◆ **Exercise goal**: Search the listing for the word "Hall" and return each line that contains it.

◆ **Extracted entries**:
________________________
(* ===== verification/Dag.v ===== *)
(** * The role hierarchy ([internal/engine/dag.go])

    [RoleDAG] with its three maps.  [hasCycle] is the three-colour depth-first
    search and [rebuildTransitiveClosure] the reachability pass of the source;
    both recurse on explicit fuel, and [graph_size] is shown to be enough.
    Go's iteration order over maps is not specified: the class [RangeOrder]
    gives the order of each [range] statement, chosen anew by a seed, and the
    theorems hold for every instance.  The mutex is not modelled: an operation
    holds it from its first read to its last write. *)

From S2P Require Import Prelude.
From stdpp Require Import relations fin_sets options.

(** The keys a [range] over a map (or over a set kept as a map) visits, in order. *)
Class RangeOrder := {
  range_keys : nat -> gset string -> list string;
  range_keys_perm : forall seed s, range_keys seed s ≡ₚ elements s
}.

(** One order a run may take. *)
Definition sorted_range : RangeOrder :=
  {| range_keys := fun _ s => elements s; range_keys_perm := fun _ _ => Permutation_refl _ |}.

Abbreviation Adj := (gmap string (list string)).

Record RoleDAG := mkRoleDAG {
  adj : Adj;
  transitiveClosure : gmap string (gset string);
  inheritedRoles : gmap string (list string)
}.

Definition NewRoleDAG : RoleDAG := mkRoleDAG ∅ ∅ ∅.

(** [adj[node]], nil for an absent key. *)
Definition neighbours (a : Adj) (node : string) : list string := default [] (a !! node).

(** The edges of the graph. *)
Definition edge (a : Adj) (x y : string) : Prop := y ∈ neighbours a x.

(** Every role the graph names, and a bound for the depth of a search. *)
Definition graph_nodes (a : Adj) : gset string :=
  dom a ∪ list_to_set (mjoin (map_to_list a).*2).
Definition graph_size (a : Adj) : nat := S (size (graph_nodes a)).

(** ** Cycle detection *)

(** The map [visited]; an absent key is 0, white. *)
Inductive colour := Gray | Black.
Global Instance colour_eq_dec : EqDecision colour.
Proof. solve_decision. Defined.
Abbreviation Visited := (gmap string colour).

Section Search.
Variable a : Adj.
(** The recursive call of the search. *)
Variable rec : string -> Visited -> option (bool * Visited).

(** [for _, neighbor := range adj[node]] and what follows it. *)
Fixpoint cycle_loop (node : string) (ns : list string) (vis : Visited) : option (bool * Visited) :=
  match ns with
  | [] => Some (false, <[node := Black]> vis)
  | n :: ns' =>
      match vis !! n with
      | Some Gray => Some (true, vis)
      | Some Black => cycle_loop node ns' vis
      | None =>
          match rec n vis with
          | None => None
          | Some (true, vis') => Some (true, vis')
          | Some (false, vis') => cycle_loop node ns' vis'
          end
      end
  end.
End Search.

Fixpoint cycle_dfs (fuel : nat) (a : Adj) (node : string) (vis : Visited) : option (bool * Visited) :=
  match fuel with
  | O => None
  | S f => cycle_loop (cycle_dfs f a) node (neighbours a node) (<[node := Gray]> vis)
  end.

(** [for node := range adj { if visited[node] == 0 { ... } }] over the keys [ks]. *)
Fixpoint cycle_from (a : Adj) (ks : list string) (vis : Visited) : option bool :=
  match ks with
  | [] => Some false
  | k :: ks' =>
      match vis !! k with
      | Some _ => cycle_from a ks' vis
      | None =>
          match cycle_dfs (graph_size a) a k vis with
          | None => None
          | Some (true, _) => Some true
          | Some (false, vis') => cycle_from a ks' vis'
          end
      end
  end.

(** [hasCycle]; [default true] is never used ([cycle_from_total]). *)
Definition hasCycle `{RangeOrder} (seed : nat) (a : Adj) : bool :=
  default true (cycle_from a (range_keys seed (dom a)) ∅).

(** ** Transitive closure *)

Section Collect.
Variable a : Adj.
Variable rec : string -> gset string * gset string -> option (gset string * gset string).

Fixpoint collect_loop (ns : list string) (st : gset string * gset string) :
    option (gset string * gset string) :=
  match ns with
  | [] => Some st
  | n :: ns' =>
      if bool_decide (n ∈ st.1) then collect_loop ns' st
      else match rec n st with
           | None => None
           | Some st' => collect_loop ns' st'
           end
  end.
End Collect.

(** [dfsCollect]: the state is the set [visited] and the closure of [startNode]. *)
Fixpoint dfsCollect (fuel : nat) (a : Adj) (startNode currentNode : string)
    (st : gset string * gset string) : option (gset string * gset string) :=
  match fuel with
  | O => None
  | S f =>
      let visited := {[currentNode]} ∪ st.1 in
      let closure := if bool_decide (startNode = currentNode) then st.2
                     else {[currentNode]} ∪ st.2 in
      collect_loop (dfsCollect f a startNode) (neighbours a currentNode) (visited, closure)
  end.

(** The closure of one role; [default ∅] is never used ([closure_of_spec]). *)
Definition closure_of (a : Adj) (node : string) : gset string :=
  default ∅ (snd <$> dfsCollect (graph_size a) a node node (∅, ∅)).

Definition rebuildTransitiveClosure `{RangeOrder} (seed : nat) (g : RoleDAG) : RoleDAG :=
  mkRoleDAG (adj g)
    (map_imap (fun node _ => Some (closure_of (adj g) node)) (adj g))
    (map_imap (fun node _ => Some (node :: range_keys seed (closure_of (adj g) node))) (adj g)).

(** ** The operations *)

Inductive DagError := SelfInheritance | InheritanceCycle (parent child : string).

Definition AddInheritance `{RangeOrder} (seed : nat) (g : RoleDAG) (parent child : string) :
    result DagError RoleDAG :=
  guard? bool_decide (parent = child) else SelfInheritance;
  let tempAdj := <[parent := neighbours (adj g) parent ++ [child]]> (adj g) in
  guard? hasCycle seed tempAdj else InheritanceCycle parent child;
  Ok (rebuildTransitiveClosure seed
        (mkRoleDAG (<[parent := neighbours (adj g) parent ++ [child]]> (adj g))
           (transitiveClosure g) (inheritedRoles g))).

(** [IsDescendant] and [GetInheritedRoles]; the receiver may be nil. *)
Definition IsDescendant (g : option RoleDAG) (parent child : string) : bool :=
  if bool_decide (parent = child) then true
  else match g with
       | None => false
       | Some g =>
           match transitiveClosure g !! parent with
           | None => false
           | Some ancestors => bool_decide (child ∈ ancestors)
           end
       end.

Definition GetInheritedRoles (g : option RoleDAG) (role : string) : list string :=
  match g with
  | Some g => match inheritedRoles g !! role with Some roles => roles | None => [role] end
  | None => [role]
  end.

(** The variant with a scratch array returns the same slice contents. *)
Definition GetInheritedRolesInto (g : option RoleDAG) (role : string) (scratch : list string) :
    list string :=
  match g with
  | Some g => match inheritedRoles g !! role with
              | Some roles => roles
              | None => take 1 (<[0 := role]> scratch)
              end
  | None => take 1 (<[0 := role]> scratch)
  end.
________________________
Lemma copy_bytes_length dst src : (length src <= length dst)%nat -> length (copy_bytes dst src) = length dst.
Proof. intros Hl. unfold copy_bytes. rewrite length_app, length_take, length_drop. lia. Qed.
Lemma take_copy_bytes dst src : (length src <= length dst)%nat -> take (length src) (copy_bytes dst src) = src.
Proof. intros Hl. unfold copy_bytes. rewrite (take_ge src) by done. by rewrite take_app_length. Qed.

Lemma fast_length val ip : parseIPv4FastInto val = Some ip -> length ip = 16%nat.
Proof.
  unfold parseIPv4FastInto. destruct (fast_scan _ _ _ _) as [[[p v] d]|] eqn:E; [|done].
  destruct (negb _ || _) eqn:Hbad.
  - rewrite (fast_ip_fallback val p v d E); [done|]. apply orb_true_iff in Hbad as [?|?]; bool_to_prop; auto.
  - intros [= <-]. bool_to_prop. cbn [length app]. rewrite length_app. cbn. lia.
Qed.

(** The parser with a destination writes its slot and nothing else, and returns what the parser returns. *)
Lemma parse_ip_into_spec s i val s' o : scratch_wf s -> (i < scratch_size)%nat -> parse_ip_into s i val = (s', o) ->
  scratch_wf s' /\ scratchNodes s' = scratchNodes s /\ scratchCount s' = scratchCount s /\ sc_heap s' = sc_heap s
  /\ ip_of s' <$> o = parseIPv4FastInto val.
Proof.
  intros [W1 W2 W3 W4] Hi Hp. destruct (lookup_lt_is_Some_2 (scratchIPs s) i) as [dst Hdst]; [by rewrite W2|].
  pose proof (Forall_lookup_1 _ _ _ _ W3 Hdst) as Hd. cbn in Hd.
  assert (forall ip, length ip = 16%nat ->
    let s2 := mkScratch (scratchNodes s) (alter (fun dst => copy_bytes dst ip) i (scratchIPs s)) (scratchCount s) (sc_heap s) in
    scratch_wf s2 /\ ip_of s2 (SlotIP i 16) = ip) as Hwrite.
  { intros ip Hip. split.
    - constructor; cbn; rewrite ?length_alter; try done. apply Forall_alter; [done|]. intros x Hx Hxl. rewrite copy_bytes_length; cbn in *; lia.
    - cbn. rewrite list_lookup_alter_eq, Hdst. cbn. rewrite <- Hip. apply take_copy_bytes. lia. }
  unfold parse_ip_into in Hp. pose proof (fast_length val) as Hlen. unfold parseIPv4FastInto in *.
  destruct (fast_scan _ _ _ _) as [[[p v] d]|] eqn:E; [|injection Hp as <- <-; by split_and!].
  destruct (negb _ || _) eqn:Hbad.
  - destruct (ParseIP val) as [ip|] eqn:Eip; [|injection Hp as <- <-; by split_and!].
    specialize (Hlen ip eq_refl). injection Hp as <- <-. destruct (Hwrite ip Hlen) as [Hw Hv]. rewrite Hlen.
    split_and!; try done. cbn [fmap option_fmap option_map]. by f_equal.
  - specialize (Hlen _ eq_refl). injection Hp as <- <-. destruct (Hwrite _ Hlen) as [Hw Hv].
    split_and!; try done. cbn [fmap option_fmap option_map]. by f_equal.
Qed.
________________________
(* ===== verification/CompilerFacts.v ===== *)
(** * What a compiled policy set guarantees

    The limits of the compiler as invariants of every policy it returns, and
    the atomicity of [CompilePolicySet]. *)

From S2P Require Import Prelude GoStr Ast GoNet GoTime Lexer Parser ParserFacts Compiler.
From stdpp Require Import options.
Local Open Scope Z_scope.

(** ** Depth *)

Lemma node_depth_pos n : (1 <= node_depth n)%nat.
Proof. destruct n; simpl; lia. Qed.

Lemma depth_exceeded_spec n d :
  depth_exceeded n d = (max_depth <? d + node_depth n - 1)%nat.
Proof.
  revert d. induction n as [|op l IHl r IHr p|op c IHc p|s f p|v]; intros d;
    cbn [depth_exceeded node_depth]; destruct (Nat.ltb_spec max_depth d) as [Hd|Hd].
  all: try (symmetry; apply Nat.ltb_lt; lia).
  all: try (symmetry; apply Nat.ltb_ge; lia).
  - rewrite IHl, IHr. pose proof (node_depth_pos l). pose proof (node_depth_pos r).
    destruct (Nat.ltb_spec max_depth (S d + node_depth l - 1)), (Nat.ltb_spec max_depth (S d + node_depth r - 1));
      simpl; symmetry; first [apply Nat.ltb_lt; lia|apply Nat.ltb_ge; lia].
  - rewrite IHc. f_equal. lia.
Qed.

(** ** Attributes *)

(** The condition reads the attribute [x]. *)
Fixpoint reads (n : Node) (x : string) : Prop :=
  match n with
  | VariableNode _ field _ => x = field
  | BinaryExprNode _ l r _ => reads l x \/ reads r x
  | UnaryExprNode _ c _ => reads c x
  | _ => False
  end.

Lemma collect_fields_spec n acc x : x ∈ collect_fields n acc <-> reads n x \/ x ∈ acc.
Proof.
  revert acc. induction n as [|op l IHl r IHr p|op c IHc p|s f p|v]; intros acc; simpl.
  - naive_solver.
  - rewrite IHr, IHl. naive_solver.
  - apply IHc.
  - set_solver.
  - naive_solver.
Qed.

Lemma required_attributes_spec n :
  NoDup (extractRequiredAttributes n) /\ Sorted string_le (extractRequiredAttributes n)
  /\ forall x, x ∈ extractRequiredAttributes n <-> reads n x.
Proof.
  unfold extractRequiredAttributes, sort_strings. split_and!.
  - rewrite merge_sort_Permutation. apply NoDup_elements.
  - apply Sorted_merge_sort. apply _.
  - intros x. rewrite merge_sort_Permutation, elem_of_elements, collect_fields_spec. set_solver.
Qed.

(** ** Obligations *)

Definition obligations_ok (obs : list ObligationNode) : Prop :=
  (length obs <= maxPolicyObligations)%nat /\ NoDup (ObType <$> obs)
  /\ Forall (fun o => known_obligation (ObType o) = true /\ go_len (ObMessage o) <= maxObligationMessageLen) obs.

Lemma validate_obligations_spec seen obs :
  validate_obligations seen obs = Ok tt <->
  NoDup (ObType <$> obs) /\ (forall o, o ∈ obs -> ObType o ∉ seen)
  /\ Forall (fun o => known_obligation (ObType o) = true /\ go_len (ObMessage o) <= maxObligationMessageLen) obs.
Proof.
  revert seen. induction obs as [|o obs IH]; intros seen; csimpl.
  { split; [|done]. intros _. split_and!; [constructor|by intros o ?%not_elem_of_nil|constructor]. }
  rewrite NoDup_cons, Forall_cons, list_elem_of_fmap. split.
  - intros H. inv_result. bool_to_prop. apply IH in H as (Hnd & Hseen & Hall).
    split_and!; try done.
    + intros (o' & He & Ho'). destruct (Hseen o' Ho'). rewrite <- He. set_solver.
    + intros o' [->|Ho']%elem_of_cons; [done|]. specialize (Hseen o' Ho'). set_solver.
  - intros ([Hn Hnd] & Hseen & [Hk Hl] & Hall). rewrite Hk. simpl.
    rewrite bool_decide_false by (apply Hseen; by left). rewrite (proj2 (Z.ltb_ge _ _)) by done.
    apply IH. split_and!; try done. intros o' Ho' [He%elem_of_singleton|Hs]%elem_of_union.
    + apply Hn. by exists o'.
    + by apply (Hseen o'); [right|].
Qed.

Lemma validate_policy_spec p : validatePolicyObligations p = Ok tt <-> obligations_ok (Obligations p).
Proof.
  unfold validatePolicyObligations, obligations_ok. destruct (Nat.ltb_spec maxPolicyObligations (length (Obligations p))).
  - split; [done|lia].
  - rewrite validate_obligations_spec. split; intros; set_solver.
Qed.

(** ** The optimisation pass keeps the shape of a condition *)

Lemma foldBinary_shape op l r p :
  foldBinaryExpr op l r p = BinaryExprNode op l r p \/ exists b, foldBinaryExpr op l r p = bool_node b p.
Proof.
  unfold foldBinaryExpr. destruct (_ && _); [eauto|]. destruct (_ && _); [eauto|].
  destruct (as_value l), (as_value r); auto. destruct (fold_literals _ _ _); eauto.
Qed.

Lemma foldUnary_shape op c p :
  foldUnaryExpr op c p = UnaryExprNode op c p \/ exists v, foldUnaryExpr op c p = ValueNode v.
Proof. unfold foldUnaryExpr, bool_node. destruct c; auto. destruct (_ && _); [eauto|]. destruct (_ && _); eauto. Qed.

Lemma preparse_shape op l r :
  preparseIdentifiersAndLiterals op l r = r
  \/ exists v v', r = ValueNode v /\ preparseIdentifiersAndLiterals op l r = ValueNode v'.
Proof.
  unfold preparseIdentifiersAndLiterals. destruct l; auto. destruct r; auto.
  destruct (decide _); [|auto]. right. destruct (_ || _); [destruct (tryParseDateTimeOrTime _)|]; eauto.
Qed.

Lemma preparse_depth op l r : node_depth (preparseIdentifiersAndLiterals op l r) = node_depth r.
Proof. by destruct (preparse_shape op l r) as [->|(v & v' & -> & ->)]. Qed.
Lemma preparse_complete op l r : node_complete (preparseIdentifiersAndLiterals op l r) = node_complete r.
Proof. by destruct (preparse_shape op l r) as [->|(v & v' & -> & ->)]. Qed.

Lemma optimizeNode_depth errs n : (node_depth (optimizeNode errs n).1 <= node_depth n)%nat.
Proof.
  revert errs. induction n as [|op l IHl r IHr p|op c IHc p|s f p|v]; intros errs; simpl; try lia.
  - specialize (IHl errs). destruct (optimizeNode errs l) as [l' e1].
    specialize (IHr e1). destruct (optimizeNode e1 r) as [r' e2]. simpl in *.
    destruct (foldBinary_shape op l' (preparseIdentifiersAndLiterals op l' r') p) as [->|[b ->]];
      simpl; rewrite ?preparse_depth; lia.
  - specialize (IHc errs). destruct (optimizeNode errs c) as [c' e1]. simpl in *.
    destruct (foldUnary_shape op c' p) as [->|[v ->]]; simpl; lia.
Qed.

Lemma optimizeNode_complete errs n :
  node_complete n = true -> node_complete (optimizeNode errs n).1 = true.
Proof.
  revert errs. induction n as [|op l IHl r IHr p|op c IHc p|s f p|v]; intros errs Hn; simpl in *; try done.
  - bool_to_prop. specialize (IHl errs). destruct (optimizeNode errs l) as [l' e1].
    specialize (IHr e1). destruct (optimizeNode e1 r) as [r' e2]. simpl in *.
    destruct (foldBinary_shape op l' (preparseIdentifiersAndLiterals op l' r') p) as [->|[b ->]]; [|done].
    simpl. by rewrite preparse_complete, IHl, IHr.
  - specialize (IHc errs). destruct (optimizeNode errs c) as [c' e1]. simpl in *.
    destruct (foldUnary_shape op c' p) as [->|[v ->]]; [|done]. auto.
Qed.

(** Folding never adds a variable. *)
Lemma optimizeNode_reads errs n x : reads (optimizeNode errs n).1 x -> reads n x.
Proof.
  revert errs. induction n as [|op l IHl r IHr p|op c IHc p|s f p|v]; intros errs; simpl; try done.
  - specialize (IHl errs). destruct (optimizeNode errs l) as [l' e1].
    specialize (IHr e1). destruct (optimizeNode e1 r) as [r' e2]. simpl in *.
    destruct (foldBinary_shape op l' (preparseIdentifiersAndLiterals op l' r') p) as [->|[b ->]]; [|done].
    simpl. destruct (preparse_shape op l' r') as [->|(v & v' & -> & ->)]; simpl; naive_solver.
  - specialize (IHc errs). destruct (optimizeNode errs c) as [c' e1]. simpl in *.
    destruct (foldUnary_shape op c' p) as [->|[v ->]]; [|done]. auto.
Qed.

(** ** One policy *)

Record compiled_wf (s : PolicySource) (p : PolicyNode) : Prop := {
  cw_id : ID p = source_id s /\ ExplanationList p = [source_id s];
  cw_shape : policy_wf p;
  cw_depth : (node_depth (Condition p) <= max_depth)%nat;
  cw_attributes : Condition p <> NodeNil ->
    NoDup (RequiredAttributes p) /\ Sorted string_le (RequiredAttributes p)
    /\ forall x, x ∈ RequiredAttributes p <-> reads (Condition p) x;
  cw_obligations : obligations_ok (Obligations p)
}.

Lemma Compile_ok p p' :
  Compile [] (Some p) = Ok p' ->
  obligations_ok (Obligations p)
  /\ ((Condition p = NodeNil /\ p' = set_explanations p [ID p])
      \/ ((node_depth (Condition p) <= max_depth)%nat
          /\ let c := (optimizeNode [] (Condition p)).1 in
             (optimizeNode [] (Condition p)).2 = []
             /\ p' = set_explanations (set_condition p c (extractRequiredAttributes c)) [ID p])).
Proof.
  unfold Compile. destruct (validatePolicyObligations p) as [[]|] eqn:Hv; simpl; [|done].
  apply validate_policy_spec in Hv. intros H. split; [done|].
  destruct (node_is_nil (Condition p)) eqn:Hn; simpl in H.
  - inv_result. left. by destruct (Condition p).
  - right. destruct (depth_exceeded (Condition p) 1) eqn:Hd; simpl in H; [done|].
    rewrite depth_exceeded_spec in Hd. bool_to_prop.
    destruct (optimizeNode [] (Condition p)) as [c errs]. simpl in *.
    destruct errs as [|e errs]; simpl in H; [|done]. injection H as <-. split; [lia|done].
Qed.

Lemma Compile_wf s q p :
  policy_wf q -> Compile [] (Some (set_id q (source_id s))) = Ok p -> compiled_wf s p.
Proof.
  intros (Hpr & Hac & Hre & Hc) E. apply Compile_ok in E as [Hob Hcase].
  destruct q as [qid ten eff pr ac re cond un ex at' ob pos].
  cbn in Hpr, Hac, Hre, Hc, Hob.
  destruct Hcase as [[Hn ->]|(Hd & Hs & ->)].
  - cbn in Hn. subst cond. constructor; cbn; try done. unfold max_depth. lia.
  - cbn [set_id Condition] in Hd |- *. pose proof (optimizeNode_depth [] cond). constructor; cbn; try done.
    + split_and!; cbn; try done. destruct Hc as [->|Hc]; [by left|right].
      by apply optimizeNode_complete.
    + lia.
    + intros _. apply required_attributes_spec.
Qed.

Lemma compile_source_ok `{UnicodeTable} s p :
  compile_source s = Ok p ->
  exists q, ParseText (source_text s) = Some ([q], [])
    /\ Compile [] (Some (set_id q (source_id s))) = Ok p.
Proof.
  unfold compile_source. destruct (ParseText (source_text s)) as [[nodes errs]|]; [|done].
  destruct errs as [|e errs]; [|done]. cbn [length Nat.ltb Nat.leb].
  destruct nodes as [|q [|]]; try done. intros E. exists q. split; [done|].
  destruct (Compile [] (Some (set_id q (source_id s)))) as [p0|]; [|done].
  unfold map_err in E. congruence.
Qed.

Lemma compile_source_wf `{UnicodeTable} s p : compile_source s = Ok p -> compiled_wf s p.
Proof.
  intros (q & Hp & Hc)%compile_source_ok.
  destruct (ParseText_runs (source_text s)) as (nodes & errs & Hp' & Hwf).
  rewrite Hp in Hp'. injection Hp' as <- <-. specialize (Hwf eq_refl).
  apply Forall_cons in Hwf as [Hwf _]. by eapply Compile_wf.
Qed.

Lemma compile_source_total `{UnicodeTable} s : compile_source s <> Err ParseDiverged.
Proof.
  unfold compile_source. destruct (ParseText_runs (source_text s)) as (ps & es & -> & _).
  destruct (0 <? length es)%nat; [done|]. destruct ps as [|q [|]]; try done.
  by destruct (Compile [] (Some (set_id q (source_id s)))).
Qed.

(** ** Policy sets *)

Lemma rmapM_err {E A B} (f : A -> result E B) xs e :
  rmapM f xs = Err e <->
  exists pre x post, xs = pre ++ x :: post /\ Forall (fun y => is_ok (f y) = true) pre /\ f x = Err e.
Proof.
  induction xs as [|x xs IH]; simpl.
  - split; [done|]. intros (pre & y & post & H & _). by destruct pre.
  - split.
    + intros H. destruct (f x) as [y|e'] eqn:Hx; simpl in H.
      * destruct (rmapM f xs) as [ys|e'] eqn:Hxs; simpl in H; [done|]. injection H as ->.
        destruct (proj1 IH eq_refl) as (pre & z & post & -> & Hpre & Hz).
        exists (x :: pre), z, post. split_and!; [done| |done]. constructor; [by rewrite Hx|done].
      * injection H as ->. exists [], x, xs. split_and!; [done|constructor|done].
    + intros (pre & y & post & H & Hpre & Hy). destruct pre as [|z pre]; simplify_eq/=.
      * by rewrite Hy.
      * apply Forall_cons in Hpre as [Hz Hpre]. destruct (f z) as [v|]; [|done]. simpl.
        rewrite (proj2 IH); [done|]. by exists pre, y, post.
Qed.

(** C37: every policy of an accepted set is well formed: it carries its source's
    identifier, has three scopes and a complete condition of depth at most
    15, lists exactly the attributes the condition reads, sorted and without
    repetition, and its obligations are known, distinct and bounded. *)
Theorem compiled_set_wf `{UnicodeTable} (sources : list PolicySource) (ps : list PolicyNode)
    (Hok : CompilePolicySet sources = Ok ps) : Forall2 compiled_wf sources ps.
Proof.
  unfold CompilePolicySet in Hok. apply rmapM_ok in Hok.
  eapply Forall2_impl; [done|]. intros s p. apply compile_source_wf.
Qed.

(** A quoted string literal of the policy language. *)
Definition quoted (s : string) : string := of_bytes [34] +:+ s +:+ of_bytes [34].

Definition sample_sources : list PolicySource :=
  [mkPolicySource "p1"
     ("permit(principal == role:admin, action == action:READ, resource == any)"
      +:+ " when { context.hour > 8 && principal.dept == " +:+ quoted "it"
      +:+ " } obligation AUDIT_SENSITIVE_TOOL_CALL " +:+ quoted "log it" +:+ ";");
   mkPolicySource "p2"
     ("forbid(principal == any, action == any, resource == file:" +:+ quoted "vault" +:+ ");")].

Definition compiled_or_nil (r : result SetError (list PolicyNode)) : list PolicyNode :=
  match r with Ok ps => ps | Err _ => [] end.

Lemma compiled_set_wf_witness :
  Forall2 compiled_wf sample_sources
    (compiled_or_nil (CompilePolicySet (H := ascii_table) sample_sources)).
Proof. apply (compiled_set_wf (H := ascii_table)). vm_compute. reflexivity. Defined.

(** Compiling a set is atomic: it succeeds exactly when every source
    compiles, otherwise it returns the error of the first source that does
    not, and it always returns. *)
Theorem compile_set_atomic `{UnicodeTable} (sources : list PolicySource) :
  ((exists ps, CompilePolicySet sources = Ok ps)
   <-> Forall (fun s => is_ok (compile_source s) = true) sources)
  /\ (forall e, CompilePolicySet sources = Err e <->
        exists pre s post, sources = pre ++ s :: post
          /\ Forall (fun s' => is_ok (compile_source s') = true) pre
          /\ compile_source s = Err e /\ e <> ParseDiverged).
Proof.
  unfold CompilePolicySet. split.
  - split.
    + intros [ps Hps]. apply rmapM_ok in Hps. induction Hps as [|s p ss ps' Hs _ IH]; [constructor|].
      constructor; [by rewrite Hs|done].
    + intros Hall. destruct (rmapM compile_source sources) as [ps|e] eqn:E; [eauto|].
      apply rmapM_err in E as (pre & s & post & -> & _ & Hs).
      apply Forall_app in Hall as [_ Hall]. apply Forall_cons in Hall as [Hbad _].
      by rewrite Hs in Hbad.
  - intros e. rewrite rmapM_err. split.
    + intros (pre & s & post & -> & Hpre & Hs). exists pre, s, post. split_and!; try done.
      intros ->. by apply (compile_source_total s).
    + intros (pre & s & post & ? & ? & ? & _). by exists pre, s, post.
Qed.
________________________
◆ **Completed exercise**:
  - intros H. inv_result. bool_to_prop. apply IH in H as (Hnd & Hseen & Hall).
  - intros ([Hn Hnd] & Hseen & [Hk Hl] & Hall). rewrite Hk. simpl.
    + intros Hall. destruct (rmapM compile_source sources) as [ps|e] eqn:E; [eauto|].
      apply Forall_app in Hall as [_ Hall]. apply Forall_cons in Hall as [Hbad _].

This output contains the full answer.